+++ Source material +++

Lemma del_qh_loop_spec L q y l2 : ∀ l1 fuel prev cur,
  lb_queues L !! q = Some y → is_Some (lb_handles L !! q_h y) →
  qchain (lb_queues L) cur (l1 ++ q :: l2) → q ∉ l1 → (length l1 < fuel)%nat →
  (∀ a, prev = Some a → is_Some (lb_queues L !! a)) →
  del_qh_loop fuel q cur prev L =
    Ok tt (unlinked_after (match last l1 with Some a => Some a | None => prev end) y L).
Proof.
  induction l1 as [|a l1 IH]; intros fuel prev cur Hq Hh Hc Hn Hfuel Hprev; simpl in *;
    destruct Hc as [-> (x & Hx & Hc)]; (destruct fuel as [|fuel]; [lia|]); simpl.
  - simplify_eq. rewrite decide_True by done. unfold read_q, mbind, M_bind. rewrite Hq. simpl.
    destruct prev as [a|]; simpl.
    + destruct (Hprev a eq_refl) as [z Hz]. by rewrite Hz.
    + destruct Hh as [z Hz]. unfold read_h. by rewrite Hz.
  - rewrite decide_False by set_solver. unfold read_q at 1, mbind, M_bind. rewrite Hx. simpl.
    rewrite (IH fuel (Some a) (q_next x)); [|done|done|done|set_solver|lia|intros ? [= <-]; by exists x].
    destruct l1 as [|b l1]; [done|]. rewrite (last_cons a). by destruct (last (b :: l1)) eqn:Hl; [|apply last_None in Hl].
Qed.

(** The handles and queues the list of [h] is made of determine it. *)
Lemma registry_ext L L' h l :
  lb_handles L' !! h = lb_handles L !! h → (∀ q, q ∈ l → lb_queues L' !! q = lb_queues L !! q) →
  registry L h l → registry L' h l.
Proof.
  intros Hh Hq [Hnd (x & Hx & Hc) Hown Hids]. split; [done| | |].
  - exists x. split; [congruence|]. eapply qchain_ext; [|exact Hc]. intros a Ha. by rewrite Hq.
  - intros q Hin. rewrite Hq by done. by apply Hown.
  - intros q q' y y' Hin Hin'. rewrite !Hq by done. by apply Hids.
Qed.

Lemma registry_disjoint L h h' l l' q : registry L h l → registry L h' l' → h ≠ h' → q ∈ l → q ∉ l'.
Proof.
  intros Hr Hr' Hne Hq Hq'. destruct (reg_own _ _ _ Hr q Hq) as (x & Hx & Hxh).
  destruct (reg_own _ _ _ Hr' q Hq') as (y & Hy & Hyh). simplify_eq.
Qed.

(** The list without [q], whose handle still exists. *)
Lemma unlink_registry L h l1 q l2 y :
  registry L h (l1 ++ q :: l2) → lb_queues L !! q = Some y →
  let L' := unlinked_after (last l1) y L in
  registry L' h (l1 ++ l2) ∧ lb_queues L' !! q = Some y ∧
  lb_ext L' = lb_ext L ∧
  (∀ a x, a ≠ q → lb_queues L !! a = Some x → ∃ p, lb_queues L' !! a = Some (set_q_next p x)) ∧
  (∀ a, a ∉ l1 → lb_queues L' !! a = lb_queues L !! a) ∧
  (∀ h', h' ≠ h → lb_handles L' !! h' = lb_handles L !! h').
Proof.
  intros Hreg Hq. assert (Hyh : q_h y = h).
  { destruct (reg_own _ _ _ Hreg q) as (? & ? & ?); [set_solver|]. by simplify_eq. }
  destruct Hreg as [Hnd (x & Hx & Hc) Hown Hids]. simpl.
  destruct l1 as [|a l0 _] using rev_ind; simpl; cycle 1.
  - rewrite last_snoc. simpl. rewrite <-(assoc_L (++)) in *. simpl in *.
    destruct (Hown a) as (z & Hz & Hzh); [set_solver|]. rewrite Hz. simpl.
    assert (a ≠ q) as Haq. { apply NoDup_app in Hnd as (_ & _ & [??]%NoDup_cons). set_solver. }
    split_and!; [|by rewrite lookup_insert_ne|done| | |done].
    + split; simpl.
      * clear -Hnd. rewrite !NoDup_app in *. setoid_rewrite elem_of_cons in Hnd.
        rewrite !NoDup_cons in *. set_solver.
      * exists x. split; [done|]. by eapply qchain_relink.
      * intros b Hb. destruct (decide (a = b)) as [->|Hne].
        -- eexists. rewrite lookup_insert_eq. split; [done|]. done.
        -- rewrite lookup_insert_ne by done. apply Hown. set_solver.
      * intros b b' w w' Hb Hb'. rewrite !lookup_insert_Some. intros Hw Hw' Hid.
        assert (∀ c w0, (a = c ∧ set_q_next (q_next y) z = w0 ∨ a ≠ c ∧ lb_queues L !! c = Some w0) →
          ∃ w1, lb_queues L !! c = Some w1 ∧ q_id w1 = q_id w0) as Hfind by naive_solver.
        destruct (Hfind _ _ Hw) as (w1 & Hw1 & He1), (Hfind _ _ Hw') as (w2 & Hw2 & He2).
        apply (Hids b b' w1 w2); [set_solver|set_solver|done|done|congruence].
    + intros b w Hb Hw. destruct (decide (a = b)) as [->|Hne].
      * exists (q_next y). rewrite lookup_insert_eq. by simplify_eq.
      * exists (q_next w). rewrite lookup_insert_ne by done. rewrite Hw. by destruct w.
    + intros b Hb. rewrite lookup_insert_ne; [done|]. set_solver.
  - simpl in *. destruct Hc as [Hhd (y' & Hy' & Hc)]. simplify_eq.
    rewrite Hx. simpl. apply NoDup_cons in Hnd as [Hn Hnd].
    split_and!; [|done|done| |done|by intros; rewrite lookup_insert_ne].
    + split; simpl; [done| | |].
      * eexists. split; [apply lookup_insert_eq|]. done.
      * intros b Hb. apply Hown. by right.
      * intros b b' w w' Hb Hb'. apply Hids; by right.
    + intros b w _ Hw. exists (q_next w). rewrite Hw. by destruct w.
Qed.

(** ** Bindings

    What a connection promises: the queue numbers that are bound, with the callback and the
    data of each. *)
Record serves L h l (B : gmap Z (option CB * D)) : Prop := {
  sv_registry : registry L h l;
  sv_bound i v : B !! i = Some v ↔
    ∃ q x, q ∈ l ∧ lb_queues L !! q = Some x ∧ q_id x = i ∧ (q_cb x, q_data x) = v }.
(** Nothing changes for the other connections. *)
Definition others_kept h L L' : Prop :=
  ∀ h' l' B', h' ≠ h → serves L h' l' B' → serves L' h' l' B'.

Definition set_ext (e : E) L : lib :=
  NfqLib (lb_handles L) (lb_queues L) (lb_pkt_cb_data L) (lb_errno L) e.
(** The message that binds or unbinds the queue [num]. *)
Definition config_msg (x : nfq_handle) (command num : Z) : nlmsg :=
  NlMsg (nfnlssh x) AF_UNSPEC num NFQNL_MSG_CONFIG (Z.lor NLM_F_REQUEST NLM_F_ACK)
    [(NFQA_CFG_CMD, Config_cmd command 0)].

Lemma serves_ext L L' h l B :
  lb_handles L' !! h = lb_handles L !! h → (∀ q, q ∈ l → lb_queues L' !! q = lb_queues L !! q) →
  serves L h l B → serves L' h l B.
Proof.
  intros Hh Hq [Hreg Hb]. split; [by eapply registry_ext|]. intros i v. rewrite Hb.
  split; intros (q & x & Hin & Hx & ?); exists q, x; [rewrite Hq|rewrite Hq in Hx]; done.
Qed.

Lemma serves_lookup L h l B : serves L h l B →
  ∃ x, lb_handles L !! h = Some x ∧ qchain (lb_queues L) (qh_list x) l.
Proof. intros [Hreg _]. apply Hreg. Qed.

(** The queue that serves a number. *)
Lemma find_qh_bound L h l B i : serves L h l B →
  match B !! i with
  | Some v => ∃ q x, q ∈ l ∧ lb_queues L !! q = Some x ∧ q_id x = i ∧ (q_cb x, q_data x) = v ∧
                find_qh h i L = Ok (Some q) L
  | None => find_qh h i L = Ok None L
  end.
Proof.
  intros [Hreg Hb]. destruct (find_qh_spec L h l i Hreg) as ([q|] & Hf & Hpost).
  - destruct Hpost as (Hq & x & Hx & Hid).
    rewrite (proj2 (Hb i (q_cb x, q_data x))) by (by exists q, x). by exists q, x.
  - destruct (B !! i) eqn:Hi; [|done]. apply Hb in Hi as (q & x & Hq & Hx & Hid & _).
    by destruct (Hpost q x).
Qed.

Lemma build_send_spec L h x command num r e :
  lb_handles L !! h = Some x → nfnl_talk (nfnlh x) (config_msg x command num) (lb_ext L) = Ok r e →
  __build_send_cfg_msg h command num 0 L = Ok r (set_ext e L).
Proof.
  intros Hx Ht. unfold __build_send_cfg_msg, read_h, mbind, M_bind. rewrite Hx. simpl.
  unfold ext. change (nfnl_addattr _ _ _) with (config_msg x command num). by rewrite Ht.
Qed.

(** ** Operations *)

Lemma rcv_pkt_spec {Msg} (run : CB → handle → Msg → D → M lib Z) L h l B res_id (msg : Msg) :
  serves L h l B →
  match B !! ntohs res_id with
  | Some (Some cb, data) => ∃ q, q ∈ l ∧ __nfq_rcv_pkt run h res_id msg L = run cb q msg data L
  | _ => __nfq_rcv_pkt run h res_id msg L = Ok (- ENODEV) L
  end.
Proof.
  intros Hs. pose proof (find_qh_bound L h l B (ntohs res_id) Hs) as Hf.
  unfold __nfq_rcv_pkt, read_q, mbind, M_bind. destruct (B !! ntohs res_id) as [[cb data]|]; [|by rewrite Hf].
  destruct Hf as (q & x & Hq & Hx & _ & [= <- <-] & Hf). rewrite Hf. rewrite Hx. simpl.
  destruct (q_cb x); [|done]. by exists q.
Qed.

Lemma create_bound L h l B num cb data v : serves L h l B → B !! num = Some v →
  nfq_create_queue h num cb data L = Ok None L.
Proof.
  intros Hs Hv. pose proof (find_qh_bound L h l B num Hs) as Hf. rewrite Hv in Hf.
  destruct Hf as (q & x & _ & _ & _ & _ & Hf). unfold nfq_create_queue, mbind, M_bind. by rewrite Hf.
Qed.

(** The result of [malloc] is used without a look at it. *)
Lemma create_no_memory L h l B num cb data e : serves L h l B → B !! num = None →
  malloc_ok (lb_ext L) = Ok false e →
  nfq_create_queue h num cb data L = Fault NullDeref.
Proof.
  intros Hs Hv Hm. pose proof (find_qh_bound L h l B num Hs) as Hf. rewrite Hv in Hf.
  unfold nfq_create_queue, malloc, ext, mbind, M_bind. rewrite Hf. by rewrite Hm.
Qed.

(** A block outside of memory is in no list. *)
Lemma serves_fresh L h l B q : serves L h l B → lb_queues L !! q = None → q ∉ l.
Proof. intros [Hreg _] Hq Hin. destruct (reg_own _ _ _ Hreg q Hin) as (x & Hx & _). congruence. Qed.

(** A fresh queue handle put in front of the list. *)
Lemma add_serves L L' h l B x q num cb data :
  serves L h l B → lb_handles L !! h = Some x → B !! num = None → lb_queues L !! q = None →
  lb_handles L' = <[h := set_qh_list (Some q) x]> (lb_handles L) →
  lb_queues L' = <[q := NfqQHandle (qh_list x) h num cb data]> (lb_queues L) →
  serves L' h (q :: l) (<[num := (cb, data)]> B) ∧ others_kept h L L'.
Proof.
  intros Hs Hx Hnum Hq Hhs Hqs. pose proof (serves_fresh _ _ _ _ _ Hs Hq) as Hni.
  assert (Hkeep : ∀ a, a ∈ l → lb_queues L' !! a = lb_queues L !! a).
  { intros a Ha. rewrite Hqs, lookup_insert_ne; [done|]. set_solver. }
  assert (Hnew : lb_queues L' !! q = Some (NfqQHandle (qh_list x) h num cb data)).
  { rewrite Hqs. apply lookup_insert_eq. }
  assert (Hfresh : ∀ a w, a ∈ l → lb_queues L !! a = Some w → q_id w ≠ num).
  { intros a w Ha Hw <-. pose proof (proj2 (sv_bound _ _ _ _ Hs (q_id w) (q_cb w, q_data w))) as Hb.
    rewrite Hb in Hnum; [done|]. by exists a, w. }
  split; [|intros h' l' B' Hne Hs'; eapply serves_ext; [| |exact Hs']].
  - destruct Hs as [[Hnd (x' & Hx' & Hc) Hown Hids] Hb]. simplify_eq. split; [split|].
    + by apply NoDup_cons.
    + eexists. rewrite Hhs, lookup_insert_eq. split; [done|]. simpl. split; [done|].
      eexists. split; [exact Hnew|]. simpl. eapply qchain_ext; [|exact Hc]. intros a Ha. by rewrite Hkeep.
    + intros a [->|Ha]%elem_of_cons; [by eexists|]. rewrite Hkeep by done. by apply Hown.
    + intros a a' w w' [->|Ha]%elem_of_cons [->|Ha']%elem_of_cons; [done| | |];
        rewrite ?Hnew, ?Hkeep by done; [| |by apply Hids]; intros Hw Hw' Hid;
        [injection Hw as <-|injection Hw' as <-]; simpl in *; exfalso;
        [by apply (Hfresh a' w')|by apply (Hfresh a w)].
    + intros i v. rewrite lookup_insert_Some, Hb. setoid_rewrite elem_of_cons. split.
      * intros [[<- <-]|[Hi (a & w & Ha & Hw & Hid & Hv)]]; [eexists q, _; eauto|].
        exists a, w. rewrite Hkeep by done. eauto.
      * intros (a & w & [->|Ha] & Hw & Hid & Hv); [left; by simplify_eq|right].
        rewrite Hkeep in Hw by done. split; [|by exists a, w]. intros ->. by eapply Hfresh.
  - by rewrite Hhs, lookup_insert_ne.
  - intros a Ha. rewrite Hqs, lookup_insert_ne; [done|].
    intros <-. by eapply serves_fresh.
Qed.

Lemma create_spec L h l B x num cb data e1 r e2 :
  serves L h l B → lb_handles L !! h = Some x → B !! num = None →
  malloc_ok (lb_ext L) = Ok true e1 →
  nfnl_talk (nfnlh x) (config_msg x NFQNL_CFG_CMD_BIND num) e1 = Ok r e2 →
  if r <? 0 then
    ∃ L', nfq_create_queue h num cb data L = Ok None L' ∧ lb_errno L' = r ∧
      serves L' h l B ∧ others_kept h L L'
  else
    ∃ q L', nfq_create_queue h num cb data L = Ok (Some q) L' ∧ q ∉ l ∧
      serves L' h (q :: l) (<[num := (cb, data)]> B) ∧ others_kept h L L'.
Proof.
  intros Hs Hx Hv Hm Ht. pose proof (find_qh_bound L h l B num Hs) as Hf. rewrite Hv in Hf.
  set (q := fresh (dom (lb_queues (set_ext e1 L)))).
  assert (lb_queues L !! q = None) as Hq by apply not_elem_of_dom, (is_fresh (dom (lb_queues (set_ext e1 L)))).
  unfold nfq_create_queue. rewrite (bind_eq _ _ _ _ _ Hf).
  rewrite (bind_eq _ _ _ (Some q) (set_ext e1 L)) by (unfold malloc, ext, mbind, M_bind; by rewrite Hm).
  rewrite (bind_eq _ _ _ q (set_ext e1 L)) by done.
  erewrite bind_eq by done. erewrite bind_eq by (eapply build_send_spec; [exact Hx|exact Ht]).
  destruct (r <? 0).
  - eexists. split; [done|]. split; [done|].
    split; [|intros h' l' B' _ Hs'; eapply serves_ext; [| |exact Hs']]; [eapply serves_ext; [| |exact Hs]|..];
      simpl; try done; intros a Ha; by rewrite delete_insert_eq, delete_id.
  - unfold add_qh, read_q, read_h, mbind, M_bind. cbn. rewrite lookup_insert_eq. cbn. rewrite Hx. cbn.
    eexists q, _. split; [done|]. split; [by eapply serves_fresh|].
    eapply add_serves; try done. by rewrite insert_insert_eq.
Qed.

Lemma del_qh_spec L h l1 q l2 y :
  registry L h (l1 ++ q :: l2) → lb_queues L !! q = Some y →
  del_qh q L = Ok tt (unlinked_after (last l1) y L).
Proof.
  intros Hreg Hq. assert (q_h y = h) as Hyh.
  { destruct (reg_own _ _ _ Hreg q) as (? & ? & ?); [set_solver|]. by simplify_eq. }
  pose proof (reg_nodup _ _ _ Hreg) as Hnd. destruct (reg_chain _ _ _ Hreg) as (x & Hx & Hc).
  pose proof (qchain_size _ _ _ Hc Hnd) as Hlen. rewrite length_app in Hlen. simpl in Hlen.
  unfold del_qh, read_q, read_h, q_rounds. erewrite bind_eq by (by rewrite Hq).
  erewrite bind_eq by (by rewrite Hyh, Hx). erewrite bind_eq by done.
  erewrite (del_qh_loop_spec L q y l2 l1); [by destruct (last l1)|done|by rewrite Hyh, Hx|done| |lia|done].
  apply NoDup_app in Hnd. set_solver.
Qed.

+++

* **Instructions to follow**
Once the line with "erewrite bind_eq by (by rewrite Hyh, Hx)." is located in the data above, repeat it and every later line through the end, exactly.

* **Written solution**
  erewrite bind_eq by (by rewrite Hyh, Hx). erewrite bind_eq by done.
  erewrite (del_qh_loop_spec L q y l2 l1); [by destruct (last l1)|done|by rewrite Hyh, Hx|done| |lia|done].
  apply NoDup_app in Hnd. set_solver.
Qed.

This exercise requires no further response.